##### EXERCISE INPUTS #####
(** * The operation history of the collaborative drawing server

    A shallow embedding of [src/server/drawing-state.js], the class
    [DrawingStateManager]: the shared operation log, its cursor, global
    undo and redo, the conflict classifier and the statistics surface;
    of the socket handlers of the server module that call it; and of the
    layer history of the client's [CanvasManager].

    - JavaScript values are the type [Value]; an operation is the finite map
      from property names to values that [JSON.parse] builds.
    - The manager object is the record [DrawingStateManager]; each method is
      a function from the state before the call to the result and the state
      after it.
    - [Date.now()] is an input of the methods that read the clock.
    - Numbers are the integers and [NaN]: every number the server itself
      produces is a count of milliseconds. What [ToNumber] yields for a
      string and what [ToPrimitive] yields for an object are left to the
      host ([Section Host]); conversions that throw are outside the model.
    - [console.log] and [console.error] are not modelled. *)

From stdpp Require Import gmap strings list fin_maps pretty.
From Stdlib Require Import ZArith Lia.

Local Open Scope Z_scope.

(** ** JavaScript values *)

Inductive Primitive :=
  | PUndefined
  | PNull
  | PBoolean (b : bool)
  | PNumber (n : Z)
  | PNaN
  | PString (s : string).

(** A property holds a primitive or a reference to an object (a path array,
    a nested record); two references are the same value when they are the
    same object. *)
Inductive Value :=
  | VPrim (p : Primitive)
  | VObject (r : positive).

Coercion VPrim : Primitive >-> Value.

Global Instance Primitive_eq_dec : EqDecision Primitive.
Proof. solve_decision. Defined.

Global Instance Value_eq_dec : EqDecision Value.
Proof. solve_decision. Defined.

Definition Primitive_code (p : Primitive) : unit + (unit + (bool + (Z + (unit + string)))) :=
  match p with
  | PUndefined => inl ()
  | PNull => inr (inl ())
  | PBoolean b => inr (inr (inl b))
  | PNumber n => inr (inr (inr (inl n)))
  | PNaN => inr (inr (inr (inr (inl ()))))
  | PString s => inr (inr (inr (inr (inr s))))
  end.

Definition Primitive_decode (c : unit + (unit + (bool + (Z + (unit + string))))) : Primitive :=
  match c with
  | inl _ => PUndefined
  | inr (inl _) => PNull
  | inr (inr (inl b)) => PBoolean b
  | inr (inr (inr (inl n))) => PNumber n
  | inr (inr (inr (inr (inl _)))) => PNaN
  | inr (inr (inr (inr (inr s)))) => PString s
  end.

Global Instance Primitive_countable : Countable Primitive.
Proof.
  refine (inj_countable' Primitive_code Primitive_decode _).
  by intros [].
Defined.

Global Instance Value_countable : Countable Value.
Proof.
  refine (inj_countable'
    (λ v, match v with VPrim p => inl p | VObject r => inr r end)
    (λ c, match c with inl p => VPrim p | inr r => VObject r end) _).
  by intros [].
Defined.

(** An operation object: its own properties. *)
Abbreviation Operation := (gmap string Value).

(** What a socket handler passes to [addOperation]: any JSON value. *)
Inductive Argument :=
  | ArgPrimitive (p : Primitive)
  | ArgObject (o : Operation).

(** [o.k]: an absent property reads as [undefined]. *)
Definition get (o : Operation) (k : string) : Value :=
  default (VPrim PUndefined) (o !! k).

(** [operation.k] on the argument; a primitive has no property [id],
    [userId] or [type]. *)
Definition prop (operation : Argument) (k : string) : Value :=
  match operation with
  | ArgPrimitive _ => PUndefined
  | ArgObject o => get o k
  end.

(** [ToBoolean]. *)
Definition truthyPrimitive (p : Primitive) : bool :=
  match p with
  | PUndefined | PNull | PNaN => false
  | PBoolean b => b
  | PNumber n => negb (n =? 0)
  | PString s => negb (String.eqb s "")
  end.

Definition truthy (v : Value) : bool :=
  match v with
  | VPrim p => truthyPrimitive p
  | VObject _ => true
  end.

Definition truthyArgument (operation : Argument) : bool :=
  match operation with
  | ArgPrimitive p => truthyPrimitive p
  | ArgObject _ => true
  end.

(** [typeof v === "undefined"]. *)
Definition isUndefined (v : Value) : bool :=
  match v with
  | VPrim PUndefined => true
  | _ => false
  end.

(** [a !== b] is [negb (strictEquals a b)]: [NaN] differs from itself,
    objects are compared by reference. *)
Definition strictEquals (a b : Value) : bool :=
  match a with
  | VPrim PNaN => false
  | _ => bool_decide (a = b)
  end.

(** ** The manager's state *)

Record DrawingStateManager := {
  operations : list Operation;
  operationTimestamps : gmap Value Value;
  currentStateIndex : Z;
  userOperations : gmap Value (list Operation)
}.

(** [this.maxOperations], set by the constructor and never written again. *)
Definition maxOperations : Z := 500.

Definition constructor : DrawingStateManager :=
  {| operations := [];
     operationTimestamps := ∅;
     currentStateIndex := -1;
     userOperations := ∅ |}.

(** [l.length]. *)
Definition len {A} (l : list A) : Z := Z.of_nat (length l).

(** [l.slice(0, e)]: a negative [e] counts from the end. *)
Definition slice0 {A} (l : list A) (e : Z) : list A :=
  let k := if e <? 0 then Z.max (len l + e) 0 else Z.min e (len l) in
  take (Z.to_nat k) l.

(** [l[i]]: [None] is [undefined]. *)
Definition index {A} (l : list A) (i : Z) : option A :=
  if i <? 0 then None else l !! Z.to_nat i.

Definition getActiveOperations (st : DrawingStateManager) : list Operation :=
  slice0 (operations st) (currentStateIndex st + 1).

Record CanvasState := {
  cs_operations : list Operation;
  cs_currentIndex : Z;
  cs_timestamp : Z
}.

Definition getCanvasState (now : Z) (st : DrawingStateManager) : CanvasState :=
  {| cs_operations := getActiveOperations st;
     cs_currentIndex := currentStateIndex st;
     cs_timestamp := now |}.

(** ** Undo and redo *)

(** [{ success: false }], or [{ success: true, operation, remainingOperations }]. *)
Inductive HistoryResult :=
  | Failure
  | Success (operation : option Operation) (remainingOperations : list Operation).

Definition success (r : HistoryResult) : bool :=
  match r with
  | Failure => false
  | Success _ _ => true
  end.

Definition setIndex (i : Z) (st : DrawingStateManager) : DrawingStateManager :=
  {| operations := operations st;
     operationTimestamps := operationTimestamps st;
     currentStateIndex := i;
     userOperations := userOperations st |}.

Definition globalUndo (st : DrawingStateManager) : HistoryResult * DrawingStateManager :=
  if 0 <=? currentStateIndex st then
    let undoneOperation := index (operations st) (currentStateIndex st) in
    let st' := setIndex (currentStateIndex st - 1) st in
    (Success undoneOperation (getActiveOperations st'), st')
  else (Failure, st).
Lemma edit_map_unique (e : string) (d : Invoice) (l : store) :
  NoDup (map id l) -> uniqueNumbers l ->
  (forall i, In i l -> number i = number d -> type i = type d -> id i = e) ->
  uniqueNumbers (map (fun inv => if String.eqb (id inv) e then d else inv) l).
Proof.
  unfold uniqueNumbers.
  induction l as [|a l IH]; simpl; intros Hid Hu Hd; auto.
  apply NoDup_cons_iff in Hid. destruct Hid as [Hida Hidl].
  apply NoDup_cons_iff in Hu. destruct Hu as [Hua Hul].
  destruct (String.eqb_spec (id a) e) as [E|E].
  - rewrite edit_map_absent by congruence.
    constructor; auto.
    intro Hin. apply in_map_iff in Hin. destruct Hin as (i & Hk & Hi).
    injection Hk as Ht Hn.
    apply Hida. rewrite E. apply in_map_iff. exists i. split; auto.
  - constructor.
    + intro Hin. apply in_map_iff in Hin. destruct Hin as (x & Hk & Hx).
      apply in_map_iff in Hx. destruct Hx as (i & Hx & Hi).
      injection Hk as Ht Hn.
      destruct (String.eqb (id i) e); subst x.
      * apply E. apply Hd; auto.
      * apply Hua. apply in_map_iff. exists i. split; auto. congruence.
    + apply IH; auto.
Qed.

Lemma formStep_invariant (s s' : store) :
  formStep s s' ->
  uniqueNumbers s /\ NoDup (map id s) ->
  uniqueNumbers s' /\ NoDup (map id s').
Proof.
  intros Hstep [Hu Hid]. destruct Hstep as
    [invoices nifError uuid form confirmed Hfresh
    |invoices nifError e uuid form confirmed
    |invoices invoiceToDelete
    |invoices selectedIds].
  - split; [now apply submit_create_keeps_unique|].
    unfold handleSubmit. destruct nifError; auto.
    destruct (findDuplicate invoices (withId uuid form)); auto.
    cbn [snd]. rewrite map_app. cbn [map].
    destruct (withId_fields uuid form) as (Hi & _). rewrite Hi.
    apply NoDup_app; auto.
    + repeat constructor. intros [].
    + intros k Hk [<-|[]]. contradiction.
  - unfold handleSubmit. destruct nifError; auto.
    destruct (findDuplicate invoices (withId e form)) eqn:E; auto.
    destruct confirmed; auto. cbn [snd].
    destruct (withId_fields e form) as (Hi & _).
    split.
    + apply edit_map_unique; auto.
      apply findDuplicate_None in E. intros i Hin Hn Ht.
      rewrite <- Hi. now apply E.
    + now rewrite edit_map_ids.
  - split; unfold uniqueNumbers, confirmDelete; now apply NoDup_map_filter.
  - split; unfold uniqueNumbers, confirmBulkDelete; now apply NoDup_map_filter.
Qed.

(** X3.  As long as no bulk import takes place, the store keeps its
    invariant: saves through the form (creations under fresh identifiers,
    and edits) and deletions never produce two records with one type and
    one number, nor two records with one identifier. *)
Theorem form_paths_keep_unique (s : store) :
  reachableByForm s -> uniqueNumbers s /\ NoDup (map id s).
Proof.
  induction 1 as [|s s' Hs IH Hstep].
  - split; constructor.
  - now apply (formStep_invariant s s').
Qed.

Lemma form_paths_keep_unique_witness :
  uniqueNumbers [numbered "id-1" INCOME "A-25-1"]
  /\ NoDup (map id [numbered "id-1" INCOME "A-25-1"]).
Proof.
  apply form_paths_keep_unique.
  apply (byForm_step []); [constructor|].
  exact (form_create [] None "id-1" (numbered "" INCOME "A-25-1") true
           (fun H => H)).
Defined.

End FormInvariant.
#####
EXERCISE DESCRIPTION.
A word-for-word copy of the lines above from the one with "ArgPrimitive p => truthyPrimitive p" through the one with "(** [l[i]]: [None] is [undefined]. *)", inclusive, is the only output wanted.

RESULT.
  | ArgPrimitive p => truthyPrimitive p
  | ArgObject _ => true
  end.

(** [typeof v === "undefined"]. *)
Definition isUndefined (v : Value) : bool :=
  match v with
  | VPrim PUndefined => true
  | _ => false
  end.

(** [a !== b] is [negb (strictEquals a b)]: [NaN] differs from itself,
    objects are compared by reference. *)
Definition strictEquals (a b : Value) : bool :=
  match a with
  | VPrim PNaN => false
  | _ => bool_decide (a = b)
  end.

(** ** The manager's state *)

Record DrawingStateManager := {
  operations : list Operation;
  operationTimestamps : gmap Value Value;
  currentStateIndex : Z;
  userOperations : gmap Value (list Operation)
}.

(** [this.maxOperations], set by the constructor and never written again. *)
Definition maxOperations : Z := 500.

Definition constructor : DrawingStateManager :=
  {| operations := [];
     operationTimestamps := ∅;
     currentStateIndex := -1;
     userOperations := ∅ |}.

(** [l.length]. *)
Definition len {A} (l : list A) : Z := Z.of_nat (length l).

(** [l.slice(0, e)]: a negative [e] counts from the end. *)
Definition slice0 {A} (l : list A) (e : Z) : list A :=
  let k := if e <? 0 then Z.max (len l + e) 0 else Z.min e (len l) in
  take (Z.to_nat k) l.

(** [l[i]]: [None] is [undefined]. *)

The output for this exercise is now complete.